Eleven Commandments.
Louisiana's law mandates a specific text. Not from Exodus, or Deuteronomy, but from the Fraternal Order of Eagles. They used a KJV-sounding pastiche adapted from the Bible and paraphrased by a Minnesota juvenile court judge in the 1950s.
It's not the Bible. It's the Eagles.
So, even within Christianity, the Ten Commandments aren't precisely the same across traditions — the text is translated and even *numbered* differently.
This law appears to mandate the KJV version — a Bible translation entire Christian traditions reject. apnews.com/article/loui...
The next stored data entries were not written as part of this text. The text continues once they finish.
(** The branches of an exchange. *)
Lemma wp_exchangeCode client f w (Q : oresult TokenResponse → World S → Prop) :
  v_inv (w_store w) → (∀ i, (w_step w <= i)%nat → grants_of w !! o_uuid i = None) →
  (∀ e w', same w w' → (∀ c u, code_held w client f c u → ∃ i, (w_step w <= i < w_step w')%nat
    ∧ (¬ code_shown client f c (o_now i) ∨ locked_at u (o_now i) = true)) → Q (inr e) w') →
  (∀ c e w', codes_of w !! hashSecret (Values_Get f "code") = Some c → is_Some (UsedAt c) →
    rows_set w w' (revoked (Code_GrantID c) (v_rows (w_store w))) → Q (inr e) w') →
  (∀ c u i j k hash refresh r w', (w_step w <= i)%nat → (w_step w <= j)%nat → (w_step w <= k < w_step w')%nat →
    redeemable w client f c u (o_now i) (o_now j) → refresh_issued client c (o_uuid k) hash refresh →
    let g := new_grant client c u (o_uuid k) hash (o_now i) in
    rows_set w w' (exchanged (v_rows (w_store w)) client c g (o_now i)) →
    (r = inr (errServer "could not sign access token") ∧ sign_fails
     ∨ ∃ i' jti roles str ttl, (w_step w <= i')%nat
       ∧ SignedString (resource_token s u g (parseScopes (Code_Scopes c)) (o_now i') jti roles)
           (sg_SignKey (sv_signer s)).2 = Ok str
       ∧ r = inl (mkTokenResponse str "Bearer" ttl refresh (joinScopes (parseScopes (Code_Scopes c))))) →
    Q r w') →
  wp (exchangeCode s client f) Q w.
Proof.
  intros Hi Hfresh HE HR HQ. unfold exchangeCode.
  assert (∀ e w', (∀ c u, ¬ code_held w client f c u) → same w w' → Q (inr e) w') as HE'.
  { intros e w' Hn Hs. apply HE; [done|]. intros c u Hh. by destruct (Hn c u). }
  case_if Hal. { wp_steps. apply HE'; [|by apply same_refl]. intros c u []. by rewrite ch_allowed0 in Hal. }
  apply negb_false_iff in Hal. destruct (String.eqb_spec (Values_Get f "code") "") as [Hraw|Hraw].
  { wp_steps. apply HE'; [|by apply same_refl]. intros c u []. by destruct ch_code0. }
  wp_steps. wp_call spec_GetCode; [done|]. intros r w1 [Hs1 ->].
  destruct (codes_of w !! _) as [c|] eqn:Hc; wp_steps.
  2:{ apply HE'; [|done]. intros c u []. destruct ch_code0. congruence. }
  assert (CodeHash c = hashSecret (Values_Get f "code")) as Hch by by apply (spec_codes_keyed _ Hi _ _ Hc).
  set (i := w_step w1). pose proof (same_step _ _ Hs1) as Hi1.
  assert (same w (tick w1)) as Hs by (eapply same_trans; [done|apply same_tick; exact (same_inv _ _ Hs1)]).
  case_bool_decide as Hu.
  { rewrite wp_bind. apply wp_revoke; [exact (same_inv _ _ Hs)|]. intros r w2 Hw2. wp_steps.
    apply (HR c); [done|by destruct (UsedAt c)|]. rewrite (same_rows _ _ Hs) in Hw2. by eapply rows_set_after. }
  assert (∀ c' u, code_held w client f c' u → c' = c) as Huniq.
  { intros c' u []. destruct ch_code0. congruence. }
  destruct (check_code client f c (o_now i)) as [e|] eqn:Hck.
  { wp_steps. apply HE; [done|]. intros c' u Hr. pose proof (Huniq _ _ Hr). subst c'. exists i. split; [cbn; lia|].
    left. intros Hsh%check_code_shown. congruence. }
  rewrite wp_bind. apply wp_available_user; [exact (same_inv _ _ Hs)|..]; rewrite (same_users _ _ Hs).
  { intros w2 Hnone Hs2. wp_steps. apply HE'; [|by eapply same_trans]. intros c' u Hr.
    pose proof (Huniq _ _ Hr). subst c'. destruct Hr. congruence. }
  { intros u j w2 Hus Hj Hl Hs2. wp_steps. apply HE; [by eapply same_trans|]. intros c' u' Hr.
    pose proof (Huniq _ _ Hr). subst c'. destruct Hr. exists j. split; [cbn in Hj; lia|]. right. congruence. }
  intros u j w2 Hus Hj Hl Hs2. cbn in Hj. pose proof (same_trans _ _ _ Hs Hs2) as Hs3.
  assert (redeemable w client f c u (o_now i) (o_now j)) as Hred.
  { constructor; [by constructor|by apply check_code_shown|done]. }
  unfold newID. wp_steps. set (k := w_step w2). pose proof (same_step _ _ Hs2) as Hst2. cbn in Hst2.
  assert (same w (tick w2)) as Hs4 by (eapply same_trans; [done|apply same_tick; exact (same_inv _ _ Hs3)]).
  clear Hs2 Hs3. wp_call spec_MarkCodeUsed; [exact (same_inv _ _ Hs4)|]. intros r w3 Hw3.
  rewrite (same_rows _ _ Hs4), Hc, bool_decide_eq_true_2 in Hw3 by done. destruct Hw3 as [-> Hw3']. wp_steps.
  pose proof (rows_set_after _ _ _ _ Hs4 Hw3') as Hw3. rewrite <-Hch in Hw3.
  assert (∀ hash refresh w4, same w3 w4 → refresh_issued client c (o_uuid k) hash refresh →
    wp (finish_exchange client c u (o_uuid k) hash (o_now i) refresh) Q w4) as Hcreate.
  { intros hash refresh w4 Hs4' Href. eapply wp_finish_exchange; [by eapply rows_set_before|apply Hfresh; lia|].
    intros g r w' Hst' Hw' Hr. pose proof (rows_set_step _ _ _ Hw3') as Hst3. cbn in Hst3.
    pose proof (same_step _ _ Hs4'). apply (HQ c u i j k hash refresh); try done; [lia..|].
    destruct Hr as [|(i' & jti & roles & str & ttl & Hi' & ?)]; [by left|right].
    exists i', jti, roles, str, ttl. split; [|done]. pose proof (rows_set_step _ _ _ Hw3). pose proof (same_step _ _ Hs4'). lia. }
  destruct (issuesRefresh s client (parseScopes (Code_Scopes c))) eqn:Hrf.
  - unfold randomSecret. wp_steps. apply wp_bind.
    apply Hcreate; [apply same_tick; exact (rows_set_inv _ _ _ Hw3)|]. unfold refresh_issued. rewrite Hrf. eauto.
  - wp_steps. apply wp_bind. apply Hcreate; [apply same_refl; exact (rows_set_inv _ _ _ Hw3)|]. unfold refresh_issued. by rewrite Hrf.
Qed.

(** ** Refresh tokens *)

(** A refresh request that succeeds: what the form presents, the grant, its user and the
    scopes of the new access token. *)
Record refreshable w (client : resolvedClient) (f : Values) (gid secret : string) (g : Grant) (u : User)
    (scopes : list string) (at_ at' : Time) : Prop := {
  rf_allowed : clientAllows client GrantTypeRefreshToken = true;
  rf_presented : Cut "." (Values_Get f "refresh_token") = (gid, secret, true);
  rf_shape : gid ≠ "" ∧ secret ≠ "" ∧ len gid <= 64;
  rf_grant : grants_of w !! gid = Some g;
  rf_client : Grant_ClientID g = rc_ID client;
  rf_hash : Grant_TokenHash g = hashSecret secret;
  rf_fresh : at_ <= Grant_ExpiresAt g;
  rf_resource : Values_Get f "resource" = "" ∨ canonicalResource (Values_Get f "resource") = Some (Grant_Resource g);
  rf_user : v_users (w_store w) !! Grant_UserID g = Some u;
  rf_unlocked : locked_at u at' = false;
  rf_stamp : SecurityStamp u = Grant_SecurityStamp g;
  rf_scopes : scopes ⊆ parseScopes (Grant_Scopes g);
}.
> Not from Exodus, or Deuteronomy
Maybe that's so the GOP SCOTUS justices can ultimately say with a straight face that "The text is not a quote directly from the Bible therefore..." in their homily-laden, 6-3 winning ruling.
We go from "this isn't truly a machine gun" to "this isn't truly the Bible."
Yeah, my thought as I read this really interesting history was "DON'T GIVE EM ANY IDEAS."
I can imagine the GOP justices saying in private: libraries & public transportation aren't in the bible. In public they say also not in the constitution. So any federal funding of ANYTHING is in question. If they want to they go originalism - trains were created ~40 years after the constitution.